超破壊兵器-2
「『誰が知っているのかは分かっている』。それについては私も完全に同意ですが……だからこそ尚の事厄介でもありますよね」
フォレスターはデンジの言いたい事が理解出来ているようだ。
「ちょ、ちょ、ちょっと待ってよ! 何よ、二人して『エア会話』するのヤメてくれる? アタシにも分かるようにチャンと言葉にしてくんない?」
ミズキがむくれて顔をしかめると。
「いや……今のは別にそう難しい話では無かったと思いますが……僕でも分かりましたし」
おずおずとオレンが口を挟んできた。
「つまりアレですよね? 『彼女』が『国家機密だから喋れない』と言ったということは、逆に言うと政府は『知っている』って話ですよね? あの場所で昔『何があったのか』を……」
「そう見てエエじゃろうな。しかし、何らかの事情があって『それ以上話が出来ん』のじゃろうて。という事は、その当時に活躍しておった『超破壊兵器』の存在も、政府がその行方を知っておると見てよかろう」
フグアイはタブレットから眼を放していない。
「……エターナル社の野郎が電井の『独り占め』を世界中で始めたのが、今から約100年ほど前だ。ところが、どういう訳か『この国』でそれが本格化したのは今からたった『15年ほど前』に過ぎん。随分と『時間差』がある……」
デンジは服のポケットにあるタバコを無意識に取り出そうとして、慌てて手を止めた。
「しかしその理由も、あの破壊された『ウロボロスもどき』で辻褄を合わせる事が出来ますね。……つまり100年前、実は我が国も同様に『攻撃を受けていた』と」
「し、しかし、その『超破壊兵器』で我が国は『それ』の迎撃に成功していた……って事ですよね?」
フォレスターの後からオレンが続く。
「うむ……じゃから、エターナル社は『暫く手を引いていた』のじゃろう。そして、今頃になって『様子を見つつ、侵攻を再開した』と……」
近くのテーブルに、フグアイがタブレットをコトン……と置いた。
「ど……どうすんのよ、この先……」
ミズキが不安げに皆んなの顔を見比べている。
「そ、その『超破壊兵器』とやらがあればエターナル社のヤツらと渡り合えるかもだけど、何故か政府はその話を『NG』として秘匿してるのよね? だったら……」
言いかけて飲み込んだ言葉を、フォレスターが続ける。
「そうですね。それでも我々が『その可能性に賭けてみたい』のなら、我々は『今以上に』政府と対立する必要があります。もう、これ以上の支援は望むべくもありません。武器も、設備や資材も、或いは人的支援も、全てを放棄しなくてはなりません……。そうですね、デンジさん?」
「……。」
デンジはゆっくりとソファーから立上り、『she』と書かれた無言のスピーカーの前に立つ。

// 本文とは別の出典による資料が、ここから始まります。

(** * The protein-product CSV generator ([generate_protein_products_fixed.py])

    A shallow embedding of the script: Python values and dictionaries, the
    calls it makes into [random], [round], f-strings, [pandas.DataFrame] and
    [DataFrame.to_csv], the 400-iteration loop that builds [products], and
    the serialised file.  Randomness is an explicit entropy tape threaded
    through a state-and-exception monad, so every statement below is
    quantified over all possible runs of the script.  Floats are IEEE-754
    binary64 numbers, with the operations of [SpecFloat].  The messages the
    script prints at the end are not part of the embedding. *)

From Stdlib Require Import ZArith List String Ascii Bool Lia Permutation.
From Stdlib Require Import Decimal DecimalString DecimalZ.
From Stdlib Require Import Floats.SpecFloat.
Import ListNotations.

Local Open Scope string_scope.
Local Open Scope Z_scope.

(** ** Python strings and integer formatting *)

Module PyStr.

(** [str(z)] for a Python [int]. *)
Definition str_of_int (z : Z) : string :=
  NilZero.string_of_int (Z.to_int z).

Fixpoint replicate (n : nat) (c : ascii) : string :=
  match n with
  | O => EmptyString
  | S n' => String c (replicate n' c)
  end.

(** [format(z, "0<width>d")]: sign-aware zero padding to a minimum width;
    longer numbers are left as they are. *)
Definition format_0d (width : nat) (z : Z) : string :=
  let digits := str_of_int (Z.abs z) in
  let sign := if z <? 0 then "-" else EmptyString in
  sign ++ replicate (width - String.length sign - String.length digits) "0"
       ++ digits.

(** [sep.join(parts)]. *)
Fixpoint join (sep : string) (parts : list string) : string :=
  match parts with
  | [] => EmptyString
  | [p] => p
  | p :: rest => p ++ sep ++ join sep rest
  end.

Fixpoint chars (s : string) : list ascii :=
  match s with
  | EmptyString => []
  | String c s' => c :: chars s'
  end.

Definition contains (c : ascii) (s : string) : bool :=
  existsb (Ascii.eqb c) (chars s).

End PyStr.

(** ** IEEE-754 binary64, as Python's [float] *)

Module PyFloat.

Definition float := spec_float.

Definition prec : Z := 53.
Definition emax : Z := 1024.

Definition add : float -> float -> float := SFadd prec emax.
Definition sub : float -> float -> float := SFsub prec emax.
Definition mul : float -> float -> float := SFmul prec emax.
Definition div : float -> float -> float := SFdiv prec emax.

(** The double [m * 2^e], correctly rounded (exact when [m] fits 53 bits). *)
Definition ldexp (m e : Z) : float := binary_normalize prec emax m e false.
(** ** [main] of HelloWorld_GL.cpp against the GL's state *)

Lemma hello_program_world (drv : Driver) (w w' : World)
    (vertexShader fragmentShader shaderProgram : GLuint) (success : GLint) (infoLog : string)
    (rest : list (Answered glslE)) :
  world_run drv w
    (glsl_calls (hello_program vertexShader fragmentShader shaderProgram success infoLog)
     ++ rest) w' ->
  glsl_cerr_text
    (glsl_calls (hello_program vertexShader fragmentShader shaderProgram success infoLog))
  = stage_message "Vertex shader error:" 512
      (compiled drv GL_VERTEX_SHADER HelloWorldGL.vertexShaderSource).
Proof.
  intros H. destruct w as [st fs err out].
  unfold hello_program, glsl_calls in *. rewrite !omap_app in *.
  rewrite <- !app_assoc in H.
  apply world_run_app_inv in H as (w1 & H1 & H2).
  apply world_run_app_inv in H2 as (w2 & H2 & _).
  cbn [omap list_omap glsl_call_of world_run] in H1.
  destruct H1 as (Hshader & _ & _ & Hsuccess & ->).
  cbn [glsl_call shader_call gl_state files cerr cout is_stage fst snd with_shaders shaders]
    in Hshader, Hsuccess, H2.
  subst vertexShader.
  rewrite !alter_insert_eq in Hsuccess, H2.
  cbn [so_type so_source so_compile_status so_info_log so_delete_status String.concat]
    in Hsuccess, H2.
  fold (compiled drv GL_VERTEX_SHADER HelloWorldGL.vertexShaderSource) in Hsuccess, H2.
  rewrite lookup_insert_eq in Hsuccess.
  rewrite (bool_decide_true (GL_COMPILE_STATUS = GL_COMPILE_STATUS)) in Hsuccess
    by reflexivity.
  subst success. unfold stage_message, GLint in *. rewrite not_GLboolean in *.
  destruct (so_compile_status (compiled drv GL_VERTEX_SHADER HelloWorldGL.vertexShaderSource));
    cbn [negb] in *.
  - reflexivity.
  - cbn [omap list_omap glsl_call_of world_run] in H2.
    destruct H2 as (HinfoLog & _).
    cbn [glsl_call shader_call io_call gl_state files cerr cout fst snd with_shaders shaders]
      in HinfoLog.
    unfold GLuint, GLint in HinfoLog.
    rewrite lookup_insert_eq in HinfoLog. subst infoLog.
    unfold glsl_cerr_text.
    cbn [foldr app omap list_omap glsl_call_of glsl_cerr_of].
    now rewrite !append_nil_l, ?append_nil_r.
Qed.

Lemma frames_cerr (window : GLFWwindow) (VAO shaderProgram : GLuint)
    (keys : list GLFWaction) :
  glsl_cerr_text (glsl_calls (frames window VAO shaderProgram keys)) = "".
Proof.
  unfold frames. rewrite glsl_calls_app, glsl_cerr_text_app.
  induction keys as [|key keys IH]; [reflexivity|].
  cbn [flat_map]. rewrite glsl_calls_app, glsl_cerr_text_app, append_assoc, IH.
  now destruct key.
Qed.

(** X23: what [main] of HelloWorld_GL.cpp writes to the error stream when it
    gets through the initialization and the GL answers its calls: the
    message for the vertex stage when the compiler rejects the vertex
    source, and nothing else.  A fragment source that the compiler rejects
    and a program that does not link are not reported, and the render loop
    runs all the same. *)
Theorem HelloWorldGL_main_diagnostics (drv : Driver) (w w' : World)
    (calls : list (Answered appE)) (status : Z) :
  run HelloWorldGL.main calls status ->
  ~ initialization_failed calls ->
  world_run drv w (glsl_calls calls) w' ->
  cerr w' = cerr w
            +:+ stage_message "Vertex shader error:" 512
                  (compiled drv GL_VERTEX_SHADER HelloWorldGL.vertexShaderSource).
Proof.
  intros Hrun Hok Hworld.
  destruct (HelloWorldGL_main_run calls status Hrun Hok)
    as (_ & window & VAO & VBO & vertexShader & fragmentShader & shaderProgram
        & success & infoLog & keys & ->).
  destruct (world_run_cerr_text _ _ _ _ Hworld) as [-> _].
  rewrite !glsl_calls_app in Hworld |- *.
  change (glsl_calls (hello_startup window)) with (@nil (Answered glslE)) in *.
  change (glsl_calls (hello_buffers VAO VBO)) with (@nil (Answered glslE)) in *.
  change (glsl_calls [answered (inl1 GlfwTerminate) tt]) with (@nil (Answered glslE)) in *.
  cbn [app] in Hworld |- *.
  apply hello_program_world in Hworld as Hmessage.
  rewrite !glsl_cerr_text_app, Hmessage, frames_cerr.
  change (glsl_cerr_text []) with "". now rewrite !append_nil_r.
Qed.

Lemma HelloWorldGL_main_diagnostics_witness :
  let log := "0:1(1): error: syntax error, unexpected end of file" in
  let calls : list (Answered appE) :=
    hello_startup 1 ++ hello_buffers 1 2
    ++ hello_program 4 5 6 0 log
    ++ frames 1 1 6 [GLFW_RELEASE; GLFW_PRESS]
    ++ [answered (inl1 GlfwTerminate) tt] in
  exists w',
    world_run driver_example world_example (glsl_calls calls) w'
    /\ cerr w' = "Vertex shader error:" +:+ nl +:+ log +:+ nl.
Proof.
  intros log calls.
  exists (world_after driver_example world_example (glsl_calls calls)).
  assert (Hworld : world_run driver_example world_example (glsl_calls calls)
                     (world_after driver_example world_example (glsl_calls calls))).
  { vm_compute. repeat split. }
  split; [exact Hworld|].
  etransitivity.
  - apply (HelloWorldGL_main_diagnostics driver_example world_example _ calls 0).
    + exact (HelloWorldGL_main_runs 1 1 2 4 5 6 0 log [GLFW_RELEASE; GLFW_PRESS]).
    + intros [H | [H | H]]; discriminate H.
    + exact Hworld.
  - vm_compute. reflexivity.
Defined.
(** * Knowledge Path Visualizer: unlock rule, progress updates, import/export

    A shallow embedding of the domain logic of [react_app.js] (the React
    implementation) and [script.js] (the direct-DOM implementation):
    [computeUnlocks], [updateProgress], [exportProgress], [importProgress],
    [saveProgress] and the progress drop-down handler of [openModal].

    Conventions of the embedding.
    - A JavaScript number is an integer ([Z]): topic progress is an integer
      percentage and the snapshot schema stores integers.  Numbers with a
      fractional part, [NaN] and the infinities have no term here; where a
      statement would not hold for them, its hypotheses say which values it
      is about.  [String(n)] and [parseInt] are exact on the safe integers
      (absolute value below 2^53), and are only relied on there.
    - [JSON.parse] and [JSON.stringify] are browser built-ins.  The import
      handler is modelled from the result of [JSON.parse] (a JavaScript value
      or a thrown [SyntaxError]); the export is modelled up to the value that
      is handed to [JSON.stringify].
    - [localStorage] is a string-to-string map whose [setItem] throws when
      the storage is not writable (quota exceeded, storage disabled).
    - [setNodes updater] of React is the state transition that replaces the
      node list by [updater prev].  When the updater throws, the node list is
      not replaced and React raises the error when it renders: the
      component tree is unmounted (there is no error boundary).  A call
      made inside a React event handler returns normally before that
      happens; a call made outside one ([reader.onload]) renders at once,
      so the error also reaches the caller.  [ReactUi] models the tree.
    - The drawing of the graph with D3 (the effect of the component,
      [renderGraph] of script.js) is not modelled. *)

From Stdlib Require Import ZArith Ascii.
From stdpp Require Import base option list strings gmap pretty.

#[local] Set Warnings "-register-all".

(** ** JavaScript values produced by [JSON.parse]

    [JNum z] is a number whose value is the integer [z]; a number with a
    fractional part has no term. *)

Inductive json : Type :=
  | JNull
  | JBool (b : bool)
  | JNum (z : Z)
  | JStr (s : string)
  | JArr (items : list json)
  | JObj (fields : list (string * json)).

(** Own property of a parsed object.  [JSON.parse] keeps the last of several
    bindings of one key, so the association list is read from the right. *)
Fixpoint assoc_last (key : string) (fields : list (string * json)) : option json :=
  match fields with
  | [] => None
  | (k, v) :: rest =>
      match assoc_last key rest with
      | Some w => Some w
      | None => if bool_decide (k = key) then Some v else None
      end
  end.

Inductive exn : Type :=
  | SyntaxError     (* JSON.parse on malformed text *)
  | TypeError       (* property read on null *)
  | StorageError.   (* localStorage.setItem failed *)

(** [v.key]: [None] is [undefined]; reading a property of [null] throws. *)
Definition get_prop (v : json) (key : string) : exn + option json :=
  match v with
  | JNull => inl TypeError
  | JObj fields => inr (assoc_last key fields)
  | JBool _ | JNum _ | JStr _ | JArr _ => inr None
  end.
(** * Info-Collect-Compare: the connection/session subsystem

    Shallow embedding of [src/connection]: the output formatter
    ([ConnectionUtils.format_command_output]), the parameter validation
    ([ConnectionUtils.validate_connection_params]), the prompt regexes of
    [SSHConnection]/[TelnetConnection], the post-processing of both session
    readers, the [BufferManager] and the command loop of
    [HighPerformanceConnectionWorker].

    A Python [str] is a sequence of Unicode code points: it is modelled as
    [list Z].  A Python [bytes] value is a [list Z] of values 0..255. *)

From Stdlib Require Import String Ascii ZArith NArith QArith_base List Bool Lia.
Import ListNotations.
Open Scope Z_scope.

Definition str := list Z.

(** ASCII literal helper: ["abc"] as a list of code points. *)
Definition s (x : string) : str :=
  map (fun a => Z.of_nat (nat_of_ascii a)) (list_ascii_of_string x).

Fixpoint str_eqb (a b : str) : bool :=
  match a, b with
  | [], [] => true
  | x :: a', y :: b' => (x =? y) && str_eqb a' b'
  | _, _ => false
  end.

Definition CR : Z := 13.
Definition LF : Z := 10.
Definition NUL : Z := 0.

(** ** Python character classes *)

(** [str.isspace] (used by [str.strip]): the code points Python 3 treats as
    whitespace. *)
Definition is_space (c : Z) : bool :=
  ((9 <=? c) && (c <=? 13)) || ((28 <=? c) && (c <=? 32)) ||
  (c =? 133) || (c =? 160) || (c =? 5760) ||
  ((8192 <=? c) && (c <=? 8202)) || (c =? 8232) || (c =? 8233) ||
  (c =? 8239) || (c =? 8287) || (c =? 12288).

(** Line boundaries of [str.splitlines] other than the pair CR LF. *)
Definition is_line_break (c : Z) : bool :=
  ((10 <=? c) && (c <=? 13)) || ((28 <=? c) && (c <=? 30)) ||
  (c =? 133) || (c =? 8232) || (c =? 8233).

(** ** [str] methods *)

Fixpoint lstrip (x : str) : str :=
  match x with
  | [] => []
  | c :: x' => if is_space c then lstrip x' else x
  end.

(** [x.strip()] *)
Definition strip (x : str) : str := rev (lstrip (rev (lstrip x))).

(** [x.endswith(suf)] *)
Definition ends_with (x suf : str) : bool :=
  (length suf <=? length x)%nat && str_eqb (skipn (length x - length suf) x) suf.

(** [x.replace("\x00", "")] *)
Definition remove_nul (x : str) : str := filter (fun c => negb (c =? NUL)) x.

(** [x.replace("\r\n", "\n")]: left to right, non-overlapping. *)
Fixpoint replace_crlf (x : str) : str :=
  match x with
  | [] => []
  | c :: x' =>
      if c =? CR then
        match x' with
        | d :: x'' => if d =? LF then LF :: replace_crlf x'' else c :: replace_crlf x'
        | [] => [c]
        end
      else c :: replace_crlf x'
  end.

(** [x.replace("\r", "\n")] *)
Definition replace_cr (x : str) : str := map (fun c => if c =? CR then LF else c) x.

(** [x.splitlines()]: [cur] is the current line reversed; [skip_lf] is set
    right after a CR, so that a following LF completes the CR LF pair. *)
Fixpoint splitlines_go (cur : str) (skip_lf : bool) (x : str) : list str :=
  match x with
  | [] => match cur with [] => [] | _ :: _ => [rev cur] end
  | c :: x' =>
      if skip_lf && (c =? LF) then splitlines_go cur false x'
      else if c =? CR then rev cur :: splitlines_go [] true x'
      else if is_line_break c then rev cur :: splitlines_go [] false x'
      else splitlines_go (c :: cur) false x'
  end.

Definition splitlines (x : str) : list str := splitlines_go [] false x.

(** [sep.join(xs)] *)
Fixpoint join (sep : str) (xs : list str) : str :=
  match xs with
  | [] => []
  | [x] => x
  | x :: xs' => x ++ sep ++ join sep xs'
  end.

(** ** [ConnectionUtils.format_command_output] *)

(** [while lines and lines[0].strip() == "": lines.pop(0)] *)
Fixpoint drop_blank (lines : list str) : list str :=
  match lines with
  | [] => []
  | l :: ls => match strip l with [] => drop_blank ls | _ :: _ => lines end
  end.

Definition format_command_output (command : str) (output : option str)
    (success : bool) : str :=
  let cmd := strip command in
  let out := match output with Some o => o | None => [] end in
  let out := remove_nul out in
  let out := replace_cr (replace_crlf out) in
  let lines := drop_blank (splitlines out) in
  let lines :=
    match lines with
    | head :: rest =>
        let h := strip head in
        if str_eqb h cmd || ends_with h cmd then rest else lines
    | [] => lines
    end in
  let out := join [LF] lines in
  cmd ++ [LF] ++ out ++ [LF; LF].

Example format_ex1 :
  format_command_output (s " show version ") (Some (s "<R1>show version
V1

")) true = s "show version
V1


".
Proof. reflexivity. Qed.

(** ** Post-processing of the two session readers *)

(** ["\n[输出截断，超过48MB限制]"], appended by both readers on truncation. *)
Definition truncation_marker : str :=
  [10; 91; 36755; 20986; 25130; 26029; 65292; 36229; 36807; 52; 56; 77; 66;
   38480; 21046; 93].

(** [re.sub(r'\r+\n', '\n', x)]: [n] counts the carriage returns seen since
    the last other character; a run of them followed by LF is one match. *)
Fixpoint sub_crs_lf (n : nat) (x : str) : str :=
  match x with
  | [] => repeat CR n
  | c :: x' =>
      if c =? CR then sub_crs_lf (S n) x'
      else if c =? LF then LF :: sub_crs_lf 0 x'
      else repeat CR n ++ c :: sub_crs_lf 0 x'
  end.

(** [SSHConnection._read_until_prompt], from the decoded buffer [text] on:
    [text.replace('\x00', '')], [re.sub(r'\r+\n', '\n', text).replace('\r', '')]
    and the truncation marker. *)
Definition ssh_read_finish (text : str) (truncated : bool) : str :=
  let text := remove_nul text in
  let text := filter (fun c => negb (c =? CR)) (sub_crs_lf 0 text) in
  if truncated then text ++ truncation_marker else text.

(** [TelnetConnection._read_output], from the decoded buffer [text] on: the
    truncation marker, then the removal of blank lines. *)
Definition telnet_read_finish (text : str) (truncated : bool) : str :=
  let text := if truncated then text ++ truncation_marker else text in
  let non_empty := filter (fun ln => negb (str_eqb (strip ln) [])) (splitlines text) in
  match non_empty with
  | [] => text
  | _ :: _ => join [LF] non_empty
  end.
(** X9: the loop that links a schedule slot keeps assigning while it walks
    [self.teams], so of several teams with the opponent's id the last one
    is linked; and a slot is left as the raw id exactly when no team has
    that id. *)
Theorem link_entry_last_match st (addrs : list nat) (id : Z) :
  (∀ before b after,
     addrs = before ++ b :: after →
     matches st (RawId id) b = true →
     Forall (λ c, matches st (RawId id) c = false) after →
     link_entry st addrs (RawId id) = TeamObj b) ∧
  (link_entry st addrs (RawId id) = RawId id ↔
   Forall (λ c, matches st (RawId id) c = false) addrs).
Proof.
  split.
  - intros before b after -> Hb Hafter. unfold link_entry.
    rewrite foldl_app. cbn [foldl]. rewrite Hb.
    destruct (link_fold st id after (TeamObj b)) as [[Hr _]|(c & _ & Hin & Hc)];
      [done|].
    eapply Forall_forall in Hafter; [|exact Hin]. cbv beta in Hafter. congruence.
  - unfold link_entry.
    destruct (link_fold st id addrs (RawId id)) as [[Hr Hall]|(c & Hr & Hin & Hc)].
    + by split.
    + split; [by rewrite Hr|]. intros Hall.
      eapply Forall_forall in Hall; [|exact Hin]. cbv beta in Hall. congruence.
Qed.

Lemma link_entry_last_match_witness :
  link_entry [mkTeam 5 "A" [] [] []; mkTeam 5 "B" [] [] []] [0; 1]%nat (RawId 5)
  = TeamObj 1 ∧
  link_entry [mkTeam 5 "A" [] [] []; mkTeam 5 "B" [] [] []] [0; 1]%nat (RawId 6)
  = RawId 6.
Proof.
  split.
  - destruct (link_entry_last_match
                [mkTeam 5 "A" [] [] []; mkTeam 5 "B" [] [] []] [0; 1]%nat 5)
      as [H _].
    apply (H [0%nat] 1%nat []); [reflexivity|reflexivity|by apply Forall_nil].
  - destruct (link_entry_last_match
                [mkTeam 5 "A" [] [] []; mkTeam 5 "B" [] [] []] [0; 1]%nat 6)
      as [_ H].
    apply H. repeat constructor.
Defined.
(** * The native POSIX Linux SocketCAN driver, as a shallow embedding

    Source: [drivers/can/can_native_posix_linux.c].

    The driver keeps one [struct can_npl_data] per device.  It is touched by
    the callers of the CAN API and by the receive thread.  Every function of
    the driver is embedded as a computation over a [world]: the driver data,
    the state of everything outside the driver (the Linux socket, the
    application behind the callbacks), and the trace of the calls the driver
    makes to the outside (log lines, mutex operations, callbacks).

    A computation either finishes, or pends on a kernel semaphore; in the
    second case it carries the rest of the C function as a continuation that
    receives what [k_sem_take] returns when the kernel resumes the thread. *)

From stdpp Require Import base numbers list strings.

Local Open Scope Z_scope.

(** ** Constants of headers that are outside the driver file *)

(** Modelled from the spec: the error codes of [errno.h], which the driver
    includes but does not define (spec section 7 names them; the numbers are
    those of Zephyr's [errno.h]).  The driver only relies on their being
    positive. *)
Definition EIO : Z := 5.
Definition EAGAIN : Z := 11.
Definition EBUSY : Z := 16.
Definition ENODEV : Z := 19.
Definition EINVAL : Z := 22.
Definition ENOSPC : Z := 28.
Definition ENETDOWN : Z := 115.
Definition EALREADY : Z := 120.
Definition ENOTSUP : Z := 134.

(** Modelled from the spec: the mode bits of [zephyr/drivers/can.h]
    ([can_mode_t] is a [uint32_t]; [BIT(n)] is [1 << n]). *)
Definition BIT (n : Z) : Z := Z.shiftl 1 n.
Definition CAN_MODE_NORMAL : Z := 0.
Definition CAN_MODE_LOOPBACK : Z := BIT 0.
Definition CAN_MODE_LISTENONLY : Z := BIT 1.
Definition CAN_MODE_FD : Z := BIT 2.

(** Modelled from the spec: the frame limits of [zephyr/drivers/can.h] and
    [zephyr/net/socketcan.h]: largest data length code and size of a wire
    frame, for classic CAN and for CAN FD. *)
Definition CAN_MAX_DLC : Z := 8.
Definition CANFD_MAX_DLC : Z := 15.
Definition CAN_MTU : Z := 16.
Definition CANFD_MTU : Z := 72.

(** ** Data model *)

(** [void *] arguments are opaque addresses; a function pointer is the name of
    the function it points to, and [NULL] is [None]. *)
Definition ptr := Z.
Definition fnptr := Z.
Definition can_rx_callback_t := option fnptr.
Definition can_tx_callback_t := option fnptr.

Inductive can_ide := CAN_STANDARD_IDENTIFIER | CAN_EXTENDED_IDENTIFIER.
Inductive can_rtr := CAN_DATAFRAME | CAN_REMOTEREQUEST.

Inductive can_state :=
| CAN_STATE_ERROR_ACTIVE
| CAN_STATE_ERROR_WARNING
| CAN_STATE_ERROR_PASSIVE
| CAN_STATE_BUS_OFF
| CAN_STATE_STOPPED.

(** Modelled from the spec: [struct can_frame] of [zephyr/drivers/can.h]
    (spec section 3, Frame). [fd] and [brs] are one-bit fields. *)
Record can_frame := {
  id : Z;
  fd : Z;
  rtr : can_rtr;
  id_type : can_ide;
  dlc : Z;
  brs : Z;
  data : list Z
}.

(** Modelled from the spec: [struct can_filter] of [zephyr/drivers/can.h]
    (spec section 3, Filter entry: pattern, mask, identifier type). *)
Record can_filter := {
  flt_id : Z;
  flt_id_type : can_ide;
  flt_id_mask : Z
}.

Record can_bus_err_cnt := {
  tx_err_cnt : Z;
  rx_err_cnt : Z
}.

Record can_filter_context := {
  rx_cb : can_rx_callback_t;
  cb_arg : ptr;
  filter : can_filter
}.

(** Modelled from the spec: a kernel semaphore ([struct k_sem] of
    [zephyr/kernel.h]): a counter with a limit, and the threads pended on it,
    of which only the number matters here. *)
Record k_sem := {
  sem_count : Z;
  sem_limit : Z;
  sem_wait_q : nat
}.

(** Modelled from the spec: [k_timeout_t] as a tick count. *)
Definition k_timeout_t := Z.
Definition K_NO_WAIT : k_timeout_t := 0.
Definition K_FOREVER : k_timeout_t := -1.

(** [struct can_npl_data].  The filter mutex is seen through the trace, as
    lock and unlock events around each table operation and each dispatch;
    contention on it is not modelled, a critical section runs to its end.
    The receive thread object and its stack have no content of their own. *)
Record can_npl_data := {
  filters : list can_filter_context;
  tx_idle : k_sem;
  tx_done : k_sem;
  tx_callback : can_tx_callback_t;
  tx_user_data : ptr;
  loopback : bool;
  mode_fd : bool;
  dev_fd : Z;
  started : bool
}.

Inductive sem_id := TX_IDLE | TX_DONE.

Definition get_sem (s : sem_id) (d : can_npl_data) : k_sem :=
  match s with TX_IDLE => tx_idle d | TX_DONE => tx_done d end.

Definition set_sem (s : sem_id) (v : k_sem) (d : can_npl_data) : can_npl_data :=
  match s with
  | TX_IDLE =>
      {| filters := filters d; tx_idle := v; tx_done := tx_done d;
         tx_callback := tx_callback d; tx_user_data := tx_user_data d;
         loopback := loopback d; mode_fd := mode_fd d; dev_fd := dev_fd d;
         started := started d |}
  | TX_DONE =>
      {| filters := filters d; tx_idle := tx_idle d; tx_done := v;
         tx_callback := tx_callback d; tx_user_data := tx_user_data d;
         loopback := loopback d; mode_fd := mode_fd d; dev_fd := dev_fd d;
         started := started d |}
  end.

Definition set_filters (fs : list can_filter_context) (d : can_npl_data) : can_npl_data :=
  {| filters := fs; tx_idle := tx_idle d; tx_done := tx_done d;
     tx_callback := tx_callback d; tx_user_data := tx_user_data d;
     loopback := loopback d; mode_fd := mode_fd d; dev_fd := dev_fd d;
     started := started d |}.

Definition set_tx_pending (cb : can_tx_callback_t) (ud : ptr) (d : can_npl_data) : can_npl_data :=
  {| filters := filters d; tx_idle := tx_idle d; tx_done := tx_done d;
     tx_callback := cb; tx_user_data := ud;
     loopback := loopback d; mode_fd := mode_fd d; dev_fd := dev_fd d;
     started := started d |}.

Definition set_loopback (b : bool) (d : can_npl_data) : can_npl_data :=
  {| filters := filters d; tx_idle := tx_idle d; tx_done := tx_done d;
     tx_callback := tx_callback d; tx_user_data := tx_user_data d;
     loopback := b; mode_fd := mode_fd d; dev_fd := dev_fd d;
     started := started d |}.

Definition set_mode_fd (b : bool) (d : can_npl_data) : can_npl_data :=
  {| filters := filters d; tx_idle := tx_idle d; tx_done := tx_done d;
     tx_callback := tx_callback d; tx_user_data := tx_user_data d;
     loopback := loopback d; mode_fd := b; dev_fd := dev_fd d;
     started := started d |}.

Definition set_dev_fd (fd : Z) (d : can_npl_data) : can_npl_data :=
  {| filters := filters d; tx_idle := tx_idle d; tx_done := tx_done d;
     tx_callback := tx_callback d; tx_user_data := tx_user_data d;
     loopback := loopback d; mode_fd := mode_fd d; dev_fd := fd;
     started := started d |}.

「……オレの進む道は決まってる。元より、オレ達は『レジスタンス』。ヤンチャ坊主の集団よ。政府の庇護なんざ、ハナから期待しちゃいねぇんだ」
そして、片足立ちの姿勢で右足をゆっくりと後ろに引いた。
「探すぜ。その『超破壊兵器』とやらを……。政府の立場がどうあれ、オレの目的は『奪われたものを取り戻す』事だからよ!」
ドガン……!
短い音を残し、デンジがスピーカーを蹴り飛ばす。
中のコーン紙が裂け、砕け散ったスピーカーの筐体が床に転がる。
「あぁぁ! もう! やっぱり『そういうノリ』になるワケぇ! 単独戦闘なのぉ?」
ミズキが髪を掻き毟る。
「いいわよ! 着いて行けばいいんでしょ? リーダー様のご決定なんでしょ? ああもう、サイアク! 熱が出てるのを忘れてたわ! アタシはベッドに戻るから、後は勝手に進めといて!」
そう吐き捨てて、ミズキがヨロヨロと戻っていく。どうやら自分が病人である事を思い出したようだ。
「あ、あの! 僕もデンジさんに着いて行きます!」
顔を紅潮させながら、オレンが手を挙げる。
「ほほほ……ワシはどの道、老先短いんじゃ。今更保身に走る気はないぞな」
ドクターがニッコリと笑う。
「やれやれ、皆さん仕方ありませんね。及ばずながら、私もお供しますよ」
ベルが溜息をついた。
「だ……そうですよ、デンジさん。私も含め『離脱者』はいないようです」
最後に、フォレスターが大きく頷いた。